Nothing but the lines from the start of the records below through the line that has "exists m sd" should appear, each exactly as given.

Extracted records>
============================================================

(** The code shared by the two operators, against the statistics of the window. *)
Lemma lowered_ring_exact p xs x (st' : RollingStdStateLowered xreal xreal) :
  (2 <= p)%nat ->
  ring_rep p (dl_buffer st') (dl_head st') (dl_count st') (map Some xs) ->
  dl_sum st' = Some (Rsum (last_n p xs)) -> dl_m2 st' = Some (Rsumsq (last_n p xs)) ->
  let w := last_n p (xs ++ [x]) in
  exists m sd full st1', lowered_ring false p (Some x : xreal) st' = Ok (m, sd, full, st1') /\
    ring_rep p (dl_buffer st1') (dl_head st1') (dl_count st1') (map Some (xs ++ [x])) /\
    dl_sum st1' = Some (Rsum w) /\ dl_m2 st1' = Some (Rsumsq w) /\
    full = (dl_count st1' =? p)%nat /\
    (full = true -> m = Some (Rmean w) /\ sd = Some (sqrt (Rssd w / (INR (length w) - 1))) /\
                    length w = p).
Proof.
  intros Hp2 Hr Hsum Hm2 w. destruct st' as [buf cap head count sum mean sumsq slides]. simpl in *. subst.
  pose proof (ring_rep_step _ _ _ _ _ (Some x) Hr) as Hr'.
  change [Some x] with (map Some [x]) in Hr'. rewrite <- map_app in Hr'.
  pose proof Hr as [Hpos Hl Hh Hc _ _]. rewrite length_map in Hc.
  destruct (ring_tick _ _ _ _ _ _ x Hr) as (old & Ho & Hold).
  unfold lowered_ring. cbn [dl_buffer dl_capacity dl_head dl_count dl_sum dl_mean dl_m2 dl_slides].
  unfold at_idx. rewrite Ho. cbn [rbind]. rewrite set_idx_Ok by lia. cbn [rbind orb].
  cbn [dbl ldb exact ext trunc].
  set (count' := if (count =? p)%nat then count else S count) in *.
  set (old' := if (count =? p)%nat then old else fint 0).
  assert (Hnew : fsub (fadd (Some (Rsum (last_n p xs)) : xreal) (Some x)) old' = Some (Rsum w) /\
    fsub (fadd (Some (Rsumsq (last_n p xs)) : xreal) (fmul (Some x : xreal) (Some x))) (fmul old' old')
      = Some (Rsumsq w)).
  { unfold old', w. destruct (count =? p)%nat.
    - destruct Hold as (y & t & -> & -> & ->). rewrite Rsum_snoc, Rsum_cons, Rsumsq_snoc, Rsumsq_cons.
      xreal. split; f_equal; lra.
    - rewrite Hold, Rsum_snoc, Rsumsq_snoc. xreal. split; f_equal; lra. }
  destruct Hnew as [-> ->]. do 4 eexists. split; [done|].
  cbn [dl_buffer dl_capacity dl_head dl_count dl_sum dl_mean dl_m2 dl_slides].
  split; [exact Hr'|]. do 3 (split; [done|]). intros Hf%Nat.eqb_eq.
  destruct (window_full _ _ _ _ _ Hr' Hf) as (Hlen & Hne & Hp0). fold w in Hlen, Hne. clearbody w.
  pose proof (Rvar_nonneg w ltac:(lia)) as Hv. pose proof (le_INR 2 p Hp2) as Hn. simpl in Hn.
  rewrite Hlen in Hv. assert (Hn1 : INR (p - 1) = INR p - 1) by (rewrite minus_INR by lia; done).
  split; [|split; [|done]].
  - unfold Rmean. rewrite Hlen. by xreal.
  - pose proof (naive_variance w Hne) as Hnaive. rewrite Hlen in Hnaive |- *.
    xreal. rewrite Hnaive, Hn1.
    destruct (Rltb_spec (Rssd w / (INR p - 1)) 0); [lra|]. by apply fsqrt_xreal.
Qed.

(** Both operators: what they read from the statistics agrees on a full window. *)
Lemma std_rel_sim p x (read : RingStatsState xreal xreal -> xreal)
  (out : xreal -> xreal -> bool -> xreal) :
  (2 <= p)%nat ->
  (forall m sd, out m sd false = None) ->
  (forall st w, RingStatsMean st = Some (Rmean w) ->
    RingStatsStddevSample st = Some (sqrt (Rssd w / (INR (length w) - 1))) ->
    read st = out (RingStatsMean st) (RingStatsStddevSample st) true) ->
  step_sim (std_rel p) (std_rel p) (ring_step read p (Some x : xreal))
    (fun st' => '(m, sd, full, st') <- lowered_ring false p (Some x : xreal) st';;
                Ok (out m sd full, st')).
Proof.
  intros Hp2 Hnone Hread st st' v st1 (xs & He & Hr & Hsum & Hm2) Hs.
  destruct (ring_step_exact _ _ _ _ _ _ _ He Hs) as (He1 & -> & Hcount & Hsum1 & Hm21).
  destruct (lowered_ring_exact p xs x st' Hp2 Hr Hsum Hm2)
    as (m & sd & full & st1' & -> & Hr' & Hs' & Hm2' & Hfull & Hout).
  cbn [rbind]. exists st1'. split; [|by exists (xs ++ [x])]. do 2 f_equal.
  assert (Hcc : count st1 = dl_count st1').
  { rewrite (rr_count _ _ _ _ _ Hr'), length_map, length_app, Hcount. simpl. f_equal. lia. }
  rewrite Hcc, <- Hfull. destruct full; [|apply Hnone].
  destruct (Hout eq_refl) as (-> & -> & Hlen). symmetry in Hfull. apply Nat.eqb_eq in Hfull.
  set (w := last_n p (xs ++ [x])) in *.
  assert (Hne : w <> []) by (intros E; rewrite E in Hlen; simpl in Hlen; lia).
  pose proof (RingStatsMean_exact st1 w ltac:(lia) Hne Hsum1) as Hmean.
  pose proof (RingStatsStddevSample_exact st1 w ltac:(lia) Hm21) as Hsd.
  destruct (Nat.ltb_spec (length w) 2); [lia|].
  rewrite (Hread st1 w Hmean Hsd). exact (f_equal2 (fun a b => out a b true) (eq_sym Hmean) (eq_sym Hsd)).
Qed.

Lemma std_sim p x :
  (2 <= p)%nat ->
  step_sim (std_rel p) (std_rel p) (ring_step RingStatsStddevSample p (Some x : xreal))
    (lowered_rolling_std false p (Some x : xreal)).
Proof.
  intros Hp2. by apply (std_rel_sim p x RingStatsStddevSample (fun _ sd full => if full then sd else fnan)).
Qed.

Lemma zscore_sim p x :
  (2 <= p)%nat ->
  step_sim (std_rel p) (std_rel p) (ring_step (zscore_read (Some x : xreal)) p (Some x : xreal))
    (lowered_zscore false p (Some x : xreal)).
Proof.
  intros Hp2. apply (std_rel_sim p x (zscore_read (Some x)) (fun mean stdv full =>
    if full then if fge (fabs stdv) (flit 1 18) then fdiv (fsub (Some x) mean) stdv else fnan
    else fnan)); [done|done|].
  intros st w Hm Hsd. unfold zscore_read, fge. rewrite Hm, Hsd.
  generalize (sqrt (Rssd w / (INR (length w) - 1))) as sd. intros sd.
  cbn [dbl exact]. change (fabs (Some sd : xreal)) with (Some (Rabs sd) : xreal).
  change (flit 1 18 : xreal) with (Some (1 / 10 ^ 18) : xreal).
  rewrite flt_xreal, fle_xreal. cbn [fisnan Fp_xreal orb].
  destruct (Rltb_spec (Rabs sd) (1 / 10 ^ 18)), (Rleb_spec (1 / 10 ^ 18) (Rabs sd)); done || lra.
Qed.

(** ** The volume-weighted price *)

Definition vwap_rel (p : nat) (st : VwapState xreal xreal) (st' : VwapStateLowered xreal) : Prop :=
  exists xs : list (R * R), vwap_exact p xs st /\ Forall (fun q => 0 < snd q) xs /\
    ring_rep p (vl_price_buf st') (vl_head st') (vl_count st') (map (fun q => Some (fst q) : xreal) xs) /\
    ring_rep p (vl_vol_buf st') (vl_head st') (vl_count st') (map (fun q => Some (snd q) : xreal) xs) /\
    vl_sum_pv st' = Some (Wsum Rmult (last_n p xs)) /\
    vl_sum_vol st' = Some (Wsum (fun _ v => v) (last_n p xs)).

Lemma Wsum_volume_pos w : Forall (fun q : R * R => 0 < snd q) w -> w <> [] -> 0 < Wsum (fun _ v => v) w.
Proof.
  intros HF Hne. destruct HF as [|q w Hq HF]; [done|]. rewrite Wsum_cons.
  assert (0 <= Wsum (fun _ v => v) w); [|lra]. clear Hne. unfold Wsum.
  apply Rsum_nonneg, Forall_forall. intros z (r & -> & Hr)%list_elem_of_fmap.
  rewrite Forall_forall in HF. specialize (HF _ Hr). lra.
Qed.

(** A tick of the market with real fields. *)
Definition real_quotes (ins : InstrumentState xreal) : Prop :=
  exists b a v, bid ins = Some b /\ ask ins = Some a /\ volume ins = Some v.

Lemma vwap_inputs ins :
  real_quotes ins ->
  exists m v, mid ins = Some m /\ vwap_volume ins = Some v /\ 0 < v /\
    fmul (fadd (bid ins) (ask ins)) (flit 5 1) = Some m /\
    (if fgt (volume ins) (fint 0) then volume ins else fint 1) = Some v.
Proof.
  intros (b & a & v & Hb & Ha & Hv). exists ((b + a) * (5 / 10 ^ 1)), (if Rltb 0 v then v else 1).
  unfold mid, vwap_volume, fgt. rewrite Hb, Ha, Hv, !fint_xreal, flt_xreal.
  cbn [dbl exact]. rewrite ?flt_xreal. destruct (Rltb_spec 0 v); split_and!; done || lra.
Qed.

============================================================

Reply to the exercise>
(** The code shared by the two operators, against the statistics of the window. *)
Lemma lowered_ring_exact p xs x (st' : RollingStdStateLowered xreal xreal) :
  (2 <= p)%nat ->
  ring_rep p (dl_buffer st') (dl_head st') (dl_count st') (map Some xs) ->
  dl_sum st' = Some (Rsum (last_n p xs)) -> dl_m2 st' = Some (Rsumsq (last_n p xs)) ->
  let w := last_n p (xs ++ [x]) in
  exists m sd full st1', lowered_ring false p (Some x : xreal) st' = Ok (m, sd, full, st1') /\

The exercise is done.